Qual o seria o sentido do esporte bretão sem torcida?
O mercado do futebol movimenta-se devido a ela. Os clubes investem no marketing para fazer com que o torcedor consuma. Bastou o Santos lançar uma camisa azul, comemorativa ao ano do seu centenário, que diversos torcedores aderiram ao novo uniforme. Mas qual torcida os clubes querem no estádio?
Há diferenças evidentes entre os tipos de torcida. A classificação é dada pela mídia por classes sociais. Acreditam (ou querem fazer acreditar) que o poder aquisitivo do indivíduo decide como ele se comporta dentro do estádio. Classes superiores são formadas pelas pessoas do bem; classes inferiores promovem as cenas de violência e desordem.

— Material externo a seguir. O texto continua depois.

(* ===== verification/HawkPrivate.v ===== *)
(** * Hawkeye: helpers of the crash reporter

    Models library_hawkeye/src/main/cpp/hawkeye_private.{h,cpp}: the functions
    that format a line into the report buffer, number and string helpers, the
    socket address, the enumeration of threads, and the report sections read from
    /proc, from logcat and from the system.

    Formatting is done by [vsnprintf]; the callers build the formatted text, and
    [RecordNewline] / [RecordLine] get it as an argument.  The contents [malloc]
    returns are the parameter [junk]. *)

From stdpp Require Import pretty.
From S2P Require Import Prelude ZapBufferFlush ZapFileFlush HawkGuard.

(** [%d], [%zu], [%u] *)
Definition dec (z : Z) : list Z := str (pretty z).

(** [HAWKEYE_LOG_BUFFER_SIZE] *)
Definition HAWKEYE_LOG_BUFFER_SIZE : Z := 1024.
Definition UNIX_PATH_MAX : Z := 108.

(** ** Characters *)

Definition isdigit (c : Z) : bool := (48 <=? c) && (c <=? 57).
Definition isspace (c : Z) : bool := (c =? 32) || ((9 <=? c) && (c <=? 13)).

Section Numbers.
Context {A : Arch}.

(** [long] is as wide as [size_t]. *)
Definition LONG_MAX : Z := 2 ^ (size_bits - 1) - 1.
Definition LONG_MIN : Z := - 2 ^ (size_bits - 1).
Definition INT_MAX : Z := 2 ^ 31 - 1.
Definition INT_MIN : Z := - 2 ^ 31.

Fixpoint span_digits (s : list Z) : list Z :=
  match s with
  | c :: s => if isdigit c then c :: span_digits s else []
  | [] => []
  end.

Definition digits_val (ds : list Z) : Z := fold_left (fun a c => 10 * a + (c - 48)) ds 0.

Fixpoint skip_space (s : list Z) : list Z :=
  match s with
  | c :: s' => if isspace c then skip_space s' else s
  | [] => []
  end.

(** [strtol(s, &end, 10)]: the value, whether [errno] is [ERANGE], and whether a
    number was converted at all ([end != s]). *)
Definition strtol (s : list Z) : Z * bool * bool :=
  let s := skip_space s in
  let '(neg, s) := match s with
                   | c :: s' => if c =? 45 then (true, s') else if c =? 43 then (false, s')
                                else (false, s)
                   | [] => (false, [])
                   end in
  let ds := span_digits s in
  match ds with
  | [] => (0, false, false)
  | _ =>
      let v := if neg : bool then - digits_val ds else digits_val ds in
      if LONG_MAX <? v then (LONG_MAX, true, true)
      else if v <? LONG_MIN then (LONG_MIN, true, true)
      else (v, false, true)
  end.

Definition atoi (s : list Z) : Z := swrap 32 (strtol s).1.1.

(** [Atoi(str, &i)]: [Some v] for the return value 0 with [*i = v], [None] for -1. *)
Definition Atoi (str : option (list Z)) : option Z :=
  match str with
  | None => None
  | Some s =>
      match s with
      | [] => None
      | c :: rest =>
          if negb (isdigit c) && negb (c =? 45) then None
          else if negb (forallb isdigit rest) then None
          else
            let '(val, erange, converted) := strtol s in
            if erange && ((val =? LONG_MAX) || (val =? LONG_MIN)) then None
            else if negb converted then None
            else if (INT_MAX <? val) || (val <? INT_MIN) then None
            else Some val
      end
  end.
End Numbers.

(** [Trim]: the string left between the moved start and end. *)
Fixpoint trim_end (s : list Z) (n : nat) : nat :=
  match n with
  | O => O
  | S k => if isspace (nth k s 0) then trim_end s k else n
  end.

Definition Trim (start : list Z) : list Z :=
  match start with
  | [] => []
  | _ =>
      match skip_space start with
      | [] => []
      | t => take (trim_end t (length t)) t
      end
  end.

(** ** The socket address *)

(** [struct sockaddr_un]: [sun_family] and the 108 bytes of [sun_path]. *)
Record sockaddr_un : Type := mkSockaddr { sun_family : Z; sun_path : list Z }.

Definition PF_UNIX : Z := 1.

Definition FillSockAddr (socket_name : list Z) : outcome sockaddr_un :=
  n ← strlen socket_name;
  let n := if UNIX_PATH_MAX - 1 <? n then UNIX_PATH_MAX - 1 else n in
  p ← mem_write (zeros UNIX_PATH_MAX) 0 [0];
  src ← mem_read socket_name 0 n;
  p ← mem_write p 1 src;
  Ok (mkSockaddr PF_UNIX p).

(** ** Threads *)

(** The loop of [GetThreads] over the directory entries: [left] is the room left in
    [out]. *)
Fixpoint threads_loop {A : Arch} (pid : Z) (entries : list (list Z)) (left : nat) : list Z :=
  match left, entries with
  | O, _ => []
  | _, [] => []
  | S k, d_name :: entries =>
      let tid := atoi d_name in
      if (tid =? 0) || (tid =? pid) then threads_loop pid entries left
      else tid :: threads_loop pid entries k
  end.

(** [GetThreads(pid, out, size)]; [None]: [opendir] failed. *)
Definition GetThreads {A : Arch} (pid : Z) (dir : option (list (list Z))) (size : nat) : list Z :=
  match dir with
  | None => []
  | Some entries => threads_loop pid entries size
  end.

(** ** Writing report lines *)

Section Records.
Context {A : Arch}.

(** The contents of a fresh [malloc(HAWKEYE_LOG_BUFFER_SIZE)] block: unspecified, so a
    function of whatever the state of the report and the text are. *)
Variable junk : MmapGuard.t -> list Z -> list Z.

(** [vsnprintf(buffer, 1024, ...)] when the full formatted text is [text]. *)
Definition vsnprintf (block text : list Z) : outcome (list Z) :=
  mem_write block 0 (take (Z.to_nat (HAWKEYE_LOG_BUFFER_SIZE - 1)) text ++ [0]).

Definition clip_printed (printed : Z) : Z :=
  if HAWKEYE_LOG_BUFFER_SIZE <=? printed then HAWKEYE_LOG_BUFFER_SIZE - 1 else printed.

(** [RecordNewline]: the report and the spill of its [Write]. *)
Definition RecordNewline (mmap_ptr : option MmapGuard.t) (text : list Z)
    : outcome (option MmapGuard.t * Z) :=
  match mmap_ptr with
  | None => Ok (None, 0)
  | Some g =>
      buffer ← vsnprintf (junk g text) text;
      if 0 <? blen text then
        let printed := clip_printed (blen text) in
        buffer ← mem_write buffer printed [10];
        r ← MmapGuard.Write2 g (Some buffer) (printed + 1);
        Ok (Some r.1, r.2)
      else Ok (Some g, 0)
  end.

Definition RecordLine (mmap_ptr : option MmapGuard.t) (text : list Z)
    : outcome (option MmapGuard.t * Z) :=
  match mmap_ptr with
  | None => Ok (None, 0)
  | Some g =>
      buffer ← vsnprintf (junk g text) text;
      if 0 <? blen text then
        let printed := clip_printed (blen text) in
        r ← MmapGuard.Write2 g (Some buffer) (printed + 1);
        Ok (Some r.1, r.2)
      else Ok (Some g, 0)
  end.

(** A report action: how it changes the report. *)
Abbreviation report := (option MmapGuard.t) (only parsing).

Definition newline (text : list Z) (g : report) : outcome report := fst <$> RecordNewline g text.
Definition line (text : list Z) (g : report) : outcome report := fst <$> RecordLine g text.

Fixpoint newlines (texts : list (list Z)) (g : report) : outcome report :=
  match texts with
  | [] => Ok g
  | t :: texts => g ← newline t g; newlines texts g
  end.

(** ** Sections of the report *)

(** [fgets(line, size, fp)] until end of file: the pieces the file is read in, each of
    at most [full = size - 1] characters; [room] is what is left of the current one. *)
Fixpoint fgets_all (full room : nat) (acc content : list Z) : list (list Z) :=
  match content with
  | [] => match acc with [] => [] | _ => [reverse acc] end
  | c :: content =>
      if c =? 10 then reverse (c :: acc) :: fgets_all full full [] content
      else match room with
           | S (S k) => fgets_all full (S k) (c :: acc) content
           | _ => reverse (c :: acc) :: fgets_all full full [] content
           end
  end.

(** [char line[512]] of [GetSubSection], [fgets(buf, 1024, fp)] of [GetLogcatInfo]. *)
Definition file_lines (content : list Z) : list (list Z) := fgets_all 511 511 [] content.
Definition logcat_lines (content : list Z) : list (list Z) := fgets_all 1023 1023 [] content.

(** The loop of [GetSubSection]: record non-blank lines up to [limit] (0 is no
    limit), count all of them. *)
Fixpoint sub_loop (lines : list (list Z)) (limit n : Z) (g : report) : outcome (report * Z) :=
  match lines with
  | [] => Ok (g, n)
  | l :: lines =>
      s ← of_option Unterminated (cstr (l ++ [0]));
      let p := Trim s in
      match p with
      | [] => sub_loop lines limit n g
      | _ =>
          let n := szw (n + 1) in
          g ← (if (limit =? 0) || (n <=? limit) then newline (str "  " ++ p) g else Ok g);
          sub_loop lines limit n g
      end
  end.

(** [None]: the file could not be opened. *)
Definition GetSubSection (content : option (list Z)) (title : list Z) (limit : Z) (g : report)
    : outcome report :=
  match content with
  | None => Ok g
  | Some content =>
      g ← newline title g;
      r ← sub_loop (file_lines content) limit 0 g;
      g ← (if (0 <? limit) && (limit <? r.2) then
             g ← newline (str "  ......") r.1;
             newline (str "  (number of records: " ++ dec r.2 ++ str ")") g
           else Ok r.1);
      newline (str "-") g
  end.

Pesquisadores ingleses descobriram que os hooligans, “principais representantes” da violência no futebol mundial, eram homens bem sucedidos, com bons empregos, mas que gostavam de ir aos estádios para brigar. No Brasil, a tendência é que os líderes de torcidas organizadas também sejam da classe média para cima, que têm tempo, e bons advogados, para entrar em qualquer enrascada.
TORCEDOR precisa ser respeitado, e há muito tempo! Ou será que teremos que fazer uma vaquinha entre os amigos para fechar o pay per view dos jogos do nosso time, gritando o máximo possível enquanto o “público de teatro” no estádio só sabe bater palmas quando alguém pede?